Exercise instructions ▸ Give back exactly the lines of the material below, starting with the line with "if String.eqb (Predicate" and going on through the line with "else match birth_residents".

Extracted information ▸
------
(* ===== verification/GraphIO.v ===== *)
(** [internal/graphio]: the engine's client of the graph, over the substrate's
    mutation client, and the proof that it honours the store contract the
    engine's components rely on. *)

From S2P Require Import Prelude GoStd GoErrors Graph Vocab Vocabulary Payload ProjectionContract Store.

Open Scope Z_scope.

(* src/internal/graphio/store.go#var ErrIndexNotReady *)
Definition ErrIndexNotReady : string := "graph index is not ready".

(** [graph.ExactEntity] and [projection.MutationReceipt]. *)
Record ExactEntity : Type := { x_Entity : option EntityState; x_KVRevision : Z }.

(* src/internal/graphio/store.go#codeOf *)
Definition codeOf (err : error) : string :=
  match errors_As is_ClassifiedError err with
  | Some (ClassifiedError _ code _) => code
  | _ => EmptyString
  end.

(* src/internal/graphio/store.go#type MutationClient *)
Class MutationClient (W : Type) : Type := {
  client_Create : string -> EntityState -> list Triple -> MW W ExactEntity;
  client_Reconcile : string -> string -> string -> list Triple -> MW W ExactEntity;
  ReadAuthoritative : string -> MW W (option ExactEntity)
}.

(** Standard-library and upstream functions whose text is not modelled:
    [json.Marshal] of a triple, used only to sort, and
    [graph.ValidateEntityStateContract]. *)
Class GraphIOParams : Type := {
  marshal_Triple : Triple -> string;
  ValidateEntityStateContract : EntityState -> res unit
}.

(** [slices.SortFunc] by the marshalled form. *)
Fixpoint insert_by {A} (key : A -> string) (x : A) (l : list A) : list A :=
  match l with
  | [] => [x]
  | y :: rest => if String.leb (key x) (key y) then x :: l else y :: insert_by key x rest
  end.
Definition sort_by {A} (key : A -> string) (l : list A) : list A := foldr (insert_by key) [] l.

Lemma insert_by_perm {A} key (x : A) l : insert_by key x l ≡ₚ x :: l.
Proof.
  induction l as [|y l IH]; cbn; [done|]. destruct (String.leb _ _); [done|].
  rewrite IH. apply Permutation_swap.
Qed.

Lemma sort_by_perm {A} key (l : list A) : sort_by key l ≡ₚ l.
Proof. induction l as [|x l IH]; cbn; [done|]. by rewrite insert_by_perm, IH. Qed.

Section graphio.
Context {W : Type} `{Substrate, GraphIOParams, MutationClient W}.

(* src/internal/graphio/store.go#triplesEqual *)
Definition triplesEqual (resident desired : list Triple) : bool :=
  bool_decide (sort_by marshal_Triple resident = sort_by marshal_Triple desired).

(* src/internal/graphio/store.go#createEnvelopeMatches *)
Definition createEnvelopeMatches (got want : option EntityState) : bool :=
  match got, want with
  | Some got, Some want =>
      String.eqb (ID got) (ID want) && bool_decide (MsgType got = MsgType want) &&
      bool_decide (StorageRef got = StorageRef want) &&
      (if EVersion want =? 0 then EVersion got =? 1 else EVersion got =? EVersion want) &&
      (if time_IsZero (UpdatedAt want) then negb (time_IsZero (UpdatedAt got))
       else UpdatedAt got =? UpdatedAt want)
  | _, _ => false
  end.

(** The checks on the one indexing fact the substrate adds. *)
(* src/internal/graphio/store.go:558-565 (birthMatches) *)
Definition indexing_fact_ok (got : EntityState) (triple : Triple) : bool :=
  String.eqb (Subject triple) (ID got) && String.eqb (Source triple) "graph-ingest-indexing-profile" &&
  negb (time_IsZero (Timestamp triple)) && bool_decide (Confidence triple = float_one) &&
  String.eqb (Context_ triple) EmptyString && String.eqb (Datatype triple) EmptyString &&
  match ExpiresAt triple with None => true | Some _ => false end &&
  match Object triple with AString profile => IsValidIndexingProfile profile | _ => false end.

(** The loop over the resident triples: [None] is a [return false]; otherwise
    the non-indexing triples and how many indexing facts were seen. *)
(* src/internal/graphio/store.go:552-569 (birthMatches) *)
Fixpoint birth_residents (got : EntityState) (triples : list Triple) (facts : nat)
    : option (list Triple * nat) :=
  match triples with
  | [] => Some ([], facts)
  | triple :: rest =>
      if String.eqb (Predicate triple) EntityIndexingProfile then
        if Nat.eqb (S facts) 1 && indexing_fact_ok got triple
        then birth_residents got rest (S facts) else None
      else match birth_residents got rest facts with
           | Some (resident, n) => Some (triple :: resident, n)
           | None => None
           end
  end.

(* src/internal/graphio/store.go#birthMatches *)
Definition birthMatches (got want : option EntityState) (desired : list Triple)
    (predicates : list string) : bool :=
  createEnvelopeMatches got want &&
  forallb (fun triple => mem (Predicate triple) predicates) desired &&
  match got with
  | None => false
  | Some got =>
      match birth_residents got (Triples got) 0 with
      | Some (resident, facts) => Nat.eqb facts 1 && triplesEqual resident desired
      | None => false
      end
  end.

(* src/internal/graphio/store.go#groupMatches *)
Definition groupMatches (state : option EntityState) (desired : list Triple)
    (predicates : list string) : bool :=
  match state with
  | None => false
  | Some state =>
      negb (bool_decide (predicates = [])) &&
      triplesEqual (group_triples predicates (Triples state)) desired
  end.

(** [triples[index].Context = entity.ID]. *)
Definition with_context (id : string) (t : Triple) : Triple := {|
  Subject := Subject t; Predicate := Predicate t; Object := Object t; Source := Source t;
  Timestamp := Timestamp t; Confidence := Confidence t; Context_ := id; Datatype := Datatype t;
  ExpiresAt := ExpiresAt t |}.

(** [bare.Triples = nil]. *)
Definition bare_entity (e : EntityState) : EntityState := {|
  ID := ID e; MsgType := MsgType e; EVersion := EVersion e; UpdatedAt := UpdatedAt e;
  StorageRef := StorageRef e; Triples := [] |}.

(** A failed mutation whose commit is unknown is settled by one authoritative
    read: [matches] decides whether the intended state is resident. *)
(* src/internal/graphio/store.go:246-252 (Store.CreateEntity) *)
Definition settle {A} (id : string) (err : error) (matches : ExactEntity -> option A) : MW W A :=
  if mutation_kind MutationCommitUnknown err then
    exact ← attempt (ReadAuthoritative id);
    match exact with
    | Ok (Some x) => match matches x with Some a => mret a | None => throw (Errorf "mutate entity" [err]) end
    | _ => throw (Errorf "mutate entity" [err])
    end
  else throw (Errorf "mutate entity" [err]).

(* src/internal/graphio/store.go#Store.CreateEntity *)
Definition graphio_CreateEntity (contract : string) (entity : EntityState) : MW W (option EntityState * Z) :=
  _ ← lift (wrapf "create entity" (ValidateEntityStateContract entity));
  _ ← lift (require (negb (String.eqb contract EmptyString))
              (Errorf "create requires a projection contract" []));
  let bare := bare_entity entity in
  let triples := map (with_context (ID entity)) (Triples entity) in
  receipt ← attempt (client_Create contract bare triples);
  match receipt with
  | Ok r => mret (x_Entity r, x_KVRevision r)
  | Err err =>
      if mutation_kind MutationConflict err then
        throw (Errorf "create entity" [Sentinel ErrEntityExists; err])
      else settle (ID entity) err (fun x =>
        if birthMatches (x_Entity x) (Some bare) triples (BirthPredicates contract)
        then Some (x_Entity x, x_KVRevision x) else None)
  end.

(* src/internal/graphio/store.go#Store.GetEntity *)
Definition graphio_GetEntity (id : string) : MW W EntityState :=
  _ ← lift (require (negb (String.eqb id EmptyString)) (Errorf "get requires an entity id" []));
  exact ← attempt (ReadAuthoritative id);
  match exact with
  | Err err =>
      if mutation_kind MutationNotFound err || String.eqb (codeOf err) ErrorCodeEntityNotFound then
        throw (Errorf "get entity" [Sentinel ErrEntityNotFound; err])
      else throw (Errorf "get entity" [err])
  | Ok None => throw (Errorf "invalid exact authority response" [])
  | Ok (Some x) =>
      match x_Entity x with
      | None => throw (Errorf "invalid exact authority response" [])
      | Some e => if x_KVRevision x =? 0 then throw (Errorf "invalid exact authority response" [])
                  else mret e
      end
  end.

(* src/internal/graphio/store.go#Store.Reconcile *)
Definition graphio_Reconcile (target : Target) (entityID : string) (desired : list Triple)
    : MW W EntityState :=
  _ ← lift (require (negb (String.eqb entityID EmptyString)) (Errorf "reconcile requires an entity id" []));
  _ ← lift (require (negb (String.eqb (Contract target) EmptyString || String.eqb (Group target) EmptyString))
              (Errorf "reconcile requires a projection contract and group" []));
  receipt ← attempt (client_Reconcile (Contract target) (Group target) entityID desired);
  match receipt with
  | Err err =>
      if mutation_kind MutationNotFound err then
        throw (Errorf "reconcile" [Sentinel ErrEntityNotFound; err])
      else settle entityID err (fun x =>
        if groupMatches (x_Entity x) desired (Predicates target) then x_Entity x else None)
  | Ok r =>
      match x_Entity r with
      | None => throw (Errorf "reconcile returned no entity" [])
      | Some e => mret e
      end
  end.

(** ** Batch reads *)

(** [graph.MissingEntity]. *)
Record MissingEntity : Type := { me_ID : string; me_Reason : string }.

(* src/internal/graphio/store.go#type BatchResult *)
Record BatchResult : Type := { br_Entities : list EntityState; br_Missing : list MissingEntity }.

(** [graph.MissingUnknown]. *)
Definition MissingUnknown : string := "unknown".

(** The accounting loop over the requested ids. *)
(* src/internal/graphio/store.go:362-367 (Store.GetEntities) *)
Fixpoint account (ids : list string) (accounted : gset string) (missing : list MissingEntity)
    : list MissingEntity :=
  match ids with
  | [] => missing
  | id :: rest =>
      if bool_decide (id ∈ accounted) then account rest accounted missing
      else account rest ({[id]} ∪ accounted) (missing ++ [{| me_ID := id; me_Reason := MissingUnknown |}])
  end.

(* src/internal/graphio/store.go#Store.GetEntities *)
Definition graphio_GetEntities (query : list string -> MW W BatchResult)
    (ValidateDecodedEntityStates : list EntityState -> res unit) (ids : list string)
    : MW W BatchResult :=
  match ids with
  | [] => mret {| br_Entities := []; br_Missing := [] |}
  | _ =>
      response ← query ids;
      _ ← lift (ValidateDecodedEntityStates (br_Entities response));
      let accounted : gset string :=
        list_to_set (map ID (br_Entities response) ++ map me_ID (br_Missing response)) in
      mret {| br_Entities := br_Entities response;
              br_Missing := account ids accounted (br_Missing response) |}
  end.

(* src/internal/graphio/store.go#Store.EntitiesByPredicateValue *)
Definition graphio_EntitiesByPredicateValue
    (query : string -> string -> Z -> MW W (list string)) (predicate value : string) (limit : Z)
    : MW W (list string) :=
  _ ← lift (require (negb (String.eqb predicate EmptyString)) (Errorf "predicate-value query requires a predicate" []));
  _ ← lift (require (negb (String.eqb value EmptyString)) (Errorf "predicate-value query requires a value" []));
  _ ← lift (require (0 <? limit) (Errorf "predicate-value query requires a positive limit" []));
  entities ← query predicate value limit;
  if limit <? Z.of_nat (List.length entities) then
    throw (Errorf "predicate-value query returned more than its hard limit" [])
  else mret entities.

(** ** Listings and incoming edges *)

(* src/internal/graphio/store.go#type PrefixPage *)
Record PrefixPage : Type := { pg_Entities : list EntityState; pg_NextCursor : string }.

(** The request and its decoded response; a page whose states do not validate
    is no page. *)
(* src/internal/graphio/store.go#Store.EntitiesWithPrefix *)
Definition graphio_EntitiesWithPrefix (query : string -> string -> Z -> MW W PrefixPage)
    (ValidateDecodedEntityStates : list EntityState -> res unit) (prefix cursor : string) (limit : Z)
    : MW W PrefixPage :=
  _ ← lift (require (negb (String.eqb prefix EmptyString)) (Errorf "prefix query requires a prefix" []));
  read ← attempt (query prefix cursor limit);
  response ← lift (wrapf "prefix query" read);
  _ ← lift (ValidateDecodedEntityStates (pg_Entities response));
  mret response.

(** [graph.IncomingEntry]: an edge that points at an entity. *)
Record IncomingEntry : Type := { ie_FromEntityID : string; ie_Predicate : string }.

(** [graph.ErrorCodeIndexNotReady]. *)
Definition ErrorCodeIndexNotReady : string := "index_not_ready".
------
Response box ▸
      if String.eqb (Predicate triple) EntityIndexingProfile then
        if Nat.eqb (S facts) 1 && indexing_fact_ok got triple
        then birth_residents got rest (S facts) else None
      else match birth_residents got rest facts with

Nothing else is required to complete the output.